**EXERCISE DESCRIPTION**
Look through the data below and extract, unchanged, the lines from the one that contains "destruct kv as" to the one that contains "- cbn [has_byte]", both included.
++++ TASK INPUTS ++++
Lemma escape_query_bytes s : all_bytes query_byte (QueryEscape s) = true.
Proof.
  induction s as [|c s IH]; [done|]. cbn [QueryEscape]. unfold query_byte in *. destruct (unreserved c) eqn:Hu.
  - cbn [all_bytes]. by rewrite Hu, IH.
  - destruct (Ascii.eqb c " "); cbn [all_bytes]; rewrite IH; [done|].
    assert (forall n, 0 <= n < 16 -> unreserved (upper_hex n) = true) as Hh.
    { intros n Hn. assert (Hall : forallb (fun i => unreserved (upper_hex (Z.of_nat i))) (seq 0 16) = true) by reflexivity.
      rewrite forallb_forall in Hall. specialize (Hall (Z.to_nat n) ltac:(apply in_seq; lia)). by rewrite Z2Nat.id in Hall by lia. }
    assert (0 <= byte_of c < 256) by (unfold byte_of; pose proof (N_ascii_bounded c); lia).
    rewrite !Hh by zlia. done.
Qed.

Lemma parse_encode_pair kv : parse_pair (encode_pair kv) = Some kv.
Proof.
  destruct kv as [k v]. unfold parse_pair, encode_pair. cbn [fst snd]. change ("=" +:+ ?x) with (String "=" x).
  pose proof (escape_query_bytes k) as Hk. pose proof (escape_query_bytes v) as Hv.
  assert (Hsemi : has_byte ";" (QueryEscape k +:+ String "=" (QueryEscape v)) = false).
  { apply (all_bytes_no (fun c => query_byte c || Ascii.eqb c "=")); [done|]. rewrite all_bytes_app. cbn [all_bytes].
    assert (Hw : forall s, all_bytes query_byte s = true -> all_bytes (fun c => query_byte c || Ascii.eqb c "=") s = true).
    { clear. intros s. induction s as [|c s IH]; [done|]. cbn [all_bytes]. intros [Hc Hs]%andb_true_iff. rewrite Hc. by apply IH. }
    rewrite !Hw by done. done. }
  rewrite Hsemi, bool_decide_false by (by destruct (QueryEscape k)). cbn [orb].
  rewrite cut_byte_sep by (by apply (all_bytes_no query_byte)). by rewrite !QueryUnescape_Escape.
Qed.

Lemma split_on_no b s : no_byte b s -> split_on b s = [s].
Proof.
  unfold no_byte. induction s as [|c s IH]; [done|]. cbn [has_byte split_on]. intros [-> Hs]%orb_false_iff. by rewrite IH.
Qed.

Lemma split_on_app b s t : no_byte b s -> split_on b (s +:+ String b t) = s :: split_on b t.
Proof.
  unfold no_byte. induction s as [|c s IH]; intros Hs.
  - simpl. by rewrite Ascii.eqb_refl.
  - cbn [has_byte] in Hs. apply orb_false_iff in Hs as [Hc Hs].
    change (String c s +:+ String b t) with (String c (s +:+ String b t)). cbn [split_on]. by rewrite Hc, IH.
Qed.

Lemma no_byte_encode_pair b kv : query_byte b = false -> b <> "="%char -> no_byte b (encode_pair kv).
Proof.
  intros Hb He. unfold encode_pair. pose proof (all_bytes_no query_byte b _ Hb (escape_query_bytes kv.1)) as H1.
  pose proof (all_bytes_no query_byte b _ Hb (escape_query_bytes kv.2)) as H2. unfold no_byte in *.
  assert (Happ : forall s t, has_byte b (s +:+ t) = has_byte b s || has_byte b t).
  { clear. intros s t. induction s as [|c s IH]; [done|]. change (String c s +:+ t) with (String c (s +:+ t)). cbn [has_byte].
    by rewrite IH, orb_assoc. }
  rewrite !Happ, H1, H2. cbn [has_byte]. by destruct (Ascii.eqb_spec "=" b) as [<-|].
Qed.

Lemma parse_joined q : q <> [] -> ParseQuery (join_amp (encode_pair <$> q)) = q.
Proof.
  induction q as [|kv q IH]; [done|]. intros _. destruct q as [|kv' q].
  - unfold ParseQuery. simpl. rewrite split_on_no by (by apply no_byte_encode_pair). simpl. by rewrite parse_encode_pair.
  - change (join_amp (encode_pair <$> kv :: kv' :: q)) with (encode_pair kv +:+ String "&" (join_amp (encode_pair <$> kv' :: q))).
    unfold ParseQuery in *. rewrite split_on_app by (by apply no_byte_encode_pair). cbn [omap list_omap].
    rewrite parse_encode_pair, IH by done. done.
Qed.

(** Encoded values parse back, sorted by key. *)
Lemma parse_Encode q : ParseQuery (Values_Encode q) = sort_pairs q.
Proof.
  unfold Values_Encode. destruct (sort_pairs q) as [|kv q'] eqn:E; [done|]. by apply parse_joined.
Qed.

Lemma leb_refl s : String.leb s s = true.
Proof.
  unfold String.leb. assert (String.compare s s = Eq) as ->; [|done]. induction s as [|c s IH]; [done|].
  cbn [String.compare]. unfold Ascii.compare. by rewrite N.compare_refl.
Qed.

(** Sorting keeps the values of every key. *)
Lemma values_insert_pair kv q k : values (insert_pair kv q) k = values (kv :: q) k.
Proof.
  unfold values. induction q as [|kv' q IH]; [done|]. cbn [insert_pair]. destruct (String.leb kv.1 kv'.1) eqn:E; [done|].
  cbn [List.filter] in *. destruct (String.eqb_spec kv'.1 k) as [Hk'|]; [|exact IH].
  rewrite fmap_cons, IH. destruct (String.eqb_spec kv.1 k) as [Hk|]; [|done].
  exfalso. rewrite Hk, <- Hk' in E. by rewrite leb_refl in E.
Qed.

Lemma values_sorted q k : values (sort_pairs q) k = values q k.
Proof.
  induction q as [|kv q IH]; [done|]. simpl. rewrite values_insert_pair. unfold values in *. cbn [List.filter].
  destruct (String.eqb kv.1 k); [rewrite !fmap_cons; by f_equal|exact IH].
Qed.

Lemma values_app q q' k : values (q ++ q') k = values q k ++ values q' k.
Proof. unfold values. by rewrite List.filter_app, fmap_app. Qed.

Lemma values_Add q k k' v : values (Values_Add q k' v) k = values q k ++ (if String.eqb k' k then [v] else []).
Proof. unfold Values_Add. rewrite values_app. f_equal. unfold values. simpl. by destruct (String.eqb k' k). Qed.

Lemma values_Set q k k' v : values (Values_Set q k' v) k = if String.eqb k' k then [v] else values q k.
Proof.
  unfold Values_Set. rewrite values_app. assert (E : values [(k', v)] k = if String.eqb k' k then [v] else [])
    by (unfold values; simpl; by destruct (String.eqb k' k)).
  rewrite E. clear E. unfold values. destruct (String.eqb_spec k' k) as [->|Hk].
  - induction q as [|kv q IH]; [done|]. cbn [List.filter]. destruct (String.eqb_spec kv.1 k); cbn [negb]; [exact IH|].
    cbn [List.filter]. by destruct (String.eqb_spec kv.1 k).
  - rewrite app_nil_r. induction q as [|kv q IH]; [done|]. cbn [List.filter].
    destruct (String.eqb_spec kv.1 k') as [E'|], (String.eqb_spec kv.1 k) as [E|]; cbn [negb List.filter]; try congruence; try exact IH.
    + rewrite E, String.eqb_refl, !fmap_cons. by f_equal.
    + destruct (String.eqb_spec kv.1 k); [done|exact IH].
Qed.

(** The bytes of an encoded query. *)
Definition encoded_byte c : bool := query_byte c || Ascii.eqb c "=" || Ascii.eqb c "&".

Lemma all_bytes_weaken (P Q : ascii -> bool) s :
  (forall c, P c = true -> Q c = true) -> all_bytes P s = true -> all_bytes Q s = true.
Proof.
  intros HPQ. induction s as [|c s IH]; [done|]. cbn [all_bytes]. intros [Hc Hs]%andb_true_iff. by rewrite HPQ, IH.
Qed.

Lemma encode_bytes q : all_bytes encoded_byte (Values_Encode q) = true.
Proof.
  assert (Hw : forall s, all_bytes encoded_byte (QueryEscape s) = true).
  { intros s. eapply all_bytes_weaken; [|apply escape_query_bytes]. intros c Hc. unfold encoded_byte. by rewrite Hc. }
  unfold Values_Encode. induction (sort_pairs q) as [|kv q' IH]; [done|].
  assert (Hp : all_bytes encoded_byte (encode_pair kv) = true) by (unfold encode_pair; by rewrite !all_bytes_app, !Hw).
  destruct q' as [|kv' q']; [exact Hp|].
  change (join_amp (encode_pair <$> kv :: kv' :: q')) with (encode_pair kv +:+ "&" +:+ join_amp (encode_pair <$> kv' :: q')).
  by rewrite !all_bytes_app, Hp, IH.
Qed.

Lemma has_ctl_bytes P s : (forall c, P c = true -> 32 <= byte_of c < 127) -> all_bytes P s = true -> has_ctl s = false.
Proof.
  intros HP. induction s as [|c s IH]; [done|]. cbn [all_bytes has_ctl]. intros [Hc Hs]%andb_true_iff. apply HP in Hc.
  rewrite IH by done. rewrite (proj2 (Z.ltb_ge _ _)), (proj2 (Z.eqb_neq _ _)) by lia. done.
Qed.

Lemma cut_at_none b s : no_byte b s -> cut_at b s = (s, "").
Proof.
  unfold cut_at, no_byte. intros Hs. enough (cut_byte b s = None) as -> by done.
  induction s as [|c s IH]; [done|]. cbn [has_byte cut_byte] in *. apply orb_false_iff in Hs as [-> Hs]. by rewrite IH.
Qed.

(** An opaque URL whose opaque part is letters and digits parses back. *)
Lemma url_Parse_String scheme opaque q :
  scheme = "solana" -> opaque <> "" -> all_bytes is_alnum opaque = true ->
  url_Parse (URL_String (opaque_URL scheme opaque (Values_Encode q))) = Ok (opaque_URL scheme opaque (Values_Encode q)).
Proof.
  intros -> Hne Ho. set (query := Values_Encode q). pose proof (encode_bytes q : all_bytes encoded_byte query = true) as Hq.
  set (P c := is_alnum c || encoded_byte c || Ascii.eqb c ":" || Ascii.eqb c "?").
  assert (HP : forall s, all_bytes encoded_byte s = true -> all_bytes P s = true)
    by (intros s; apply all_bytes_weaken; intros c Hc; unfold P; by rewrite Hc, !orb_true_r).
  assert (HoP : all_bytes P opaque = true)
    by (eapply all_bytes_weaken; [|exact Ho]; intros c Hc; unfold P; by rewrite Hc).
  unfold URL_String, opaque_URL. cbn [Scheme Opaque RawQuery].
  set (tail := opaque +:+ (if bool_decide (query = "") then "" else "?" +:+ query)).
  assert (HtP : all_bytes P tail = true)
    by (unfold tail; rewrite all_bytes_app, HoP; case_bool_decide; [done|]; by rewrite all_bytes_app, (HP query)).
  change ("solana" +:+ ":" +:+ tail) with ("solana:" +:+ tail).
  assert (Hall : all_bytes P ("solana:" +:+ tail) = true) by (rewrite all_bytes_app; by rewrite HtP).
  assert (Hprint : forall c, P c = true -> 32 <= byte_of c < 127).
  { intros c. clear. destruct c as [[] [] [] [] [] [] [] []]; vm_compute; intros; (discriminate || (split; [discriminate|reflexivity])). }
  unfold url_Parse. rewrite cut_at_none by (by apply (all_bytes_no P)). unfold parse_url. rewrite (has_ctl_bytes P) by done.
  rewrite bool_decide_false by done.
  change (getScheme ("solana:" +:+ tail)) with (Ok ("solana", tail)). cbv iota beta. cbn [unescape].
  assert (Hoq : no_byte "?" opaque) by (by apply (all_bytes_no is_alnum)).
  assert (Hcut : cut_at "?" tail = (opaque, query)).
  { unfold tail. case_bool_decide as E.
    - rewrite E. assert (Hnil : opaque +:+ "" = opaque) by (clear; induction opaque as [|c s IH]; [done|exact (f_equal (String c) IH)]).
      rewrite Hnil. by apply cut_at_none.
    - unfold cut_at. change ("?" +:+ query) with (String "?" query). by rewrite cut_byte_sep. }
  rewrite Hcut. rewrite (bool_decide_false ("solana" = "")) by done. destruct opaque as [|c o]; [done|].
  cbn [all_bytes] in Ho. destruct c as [[] [] [] [] [] [] [] []]; try reflexivity. discriminate Ho.
Qed.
++++
**EXERCISE OUTPUT**
  destruct kv as [k v]. unfold parse_pair, encode_pair. cbn [fst snd]. change ("=" +:+ ?x) with (String "=" x).
  pose proof (escape_query_bytes k) as Hk. pose proof (escape_query_bytes v) as Hv.
  assert (Hsemi : has_byte ";" (QueryEscape k +:+ String "=" (QueryEscape v)) = false).
  { apply (all_bytes_no (fun c => query_byte c || Ascii.eqb c "=")); [done|]. rewrite all_bytes_app. cbn [all_bytes].
    assert (Hw : forall s, all_bytes query_byte s = true -> all_bytes (fun c => query_byte c || Ascii.eqb c "=") s = true).
    { clear. intros s. induction s as [|c s IH]; [done|]. cbn [all_bytes]. intros [Hc Hs]%andb_true_iff. rewrite Hc. by apply IH. }
    rewrite !Hw by done. done. }
  rewrite Hsemi, bool_decide_false by (by destruct (QueryEscape k)). cbn [orb].
  rewrite cut_byte_sep by (by apply (all_bytes_no query_byte)). by rewrite !QueryUnescape_Escape.
Qed.

Lemma split_on_no b s : no_byte b s -> split_on b s = [s].
Proof.
  unfold no_byte. induction s as [|c s IH]; [done|]. cbn [has_byte split_on]. intros [-> Hs]%orb_false_iff. by rewrite IH.
Qed.

Lemma split_on_app b s t : no_byte b s -> split_on b (s +:+ String b t) = s :: split_on b t.
Proof.
  unfold no_byte. induction s as [|c s IH]; intros Hs.
  - simpl. by rewrite Ascii.eqb_refl.
  - cbn [has_byte] in Hs. apply orb_false_iff in Hs as [Hc Hs].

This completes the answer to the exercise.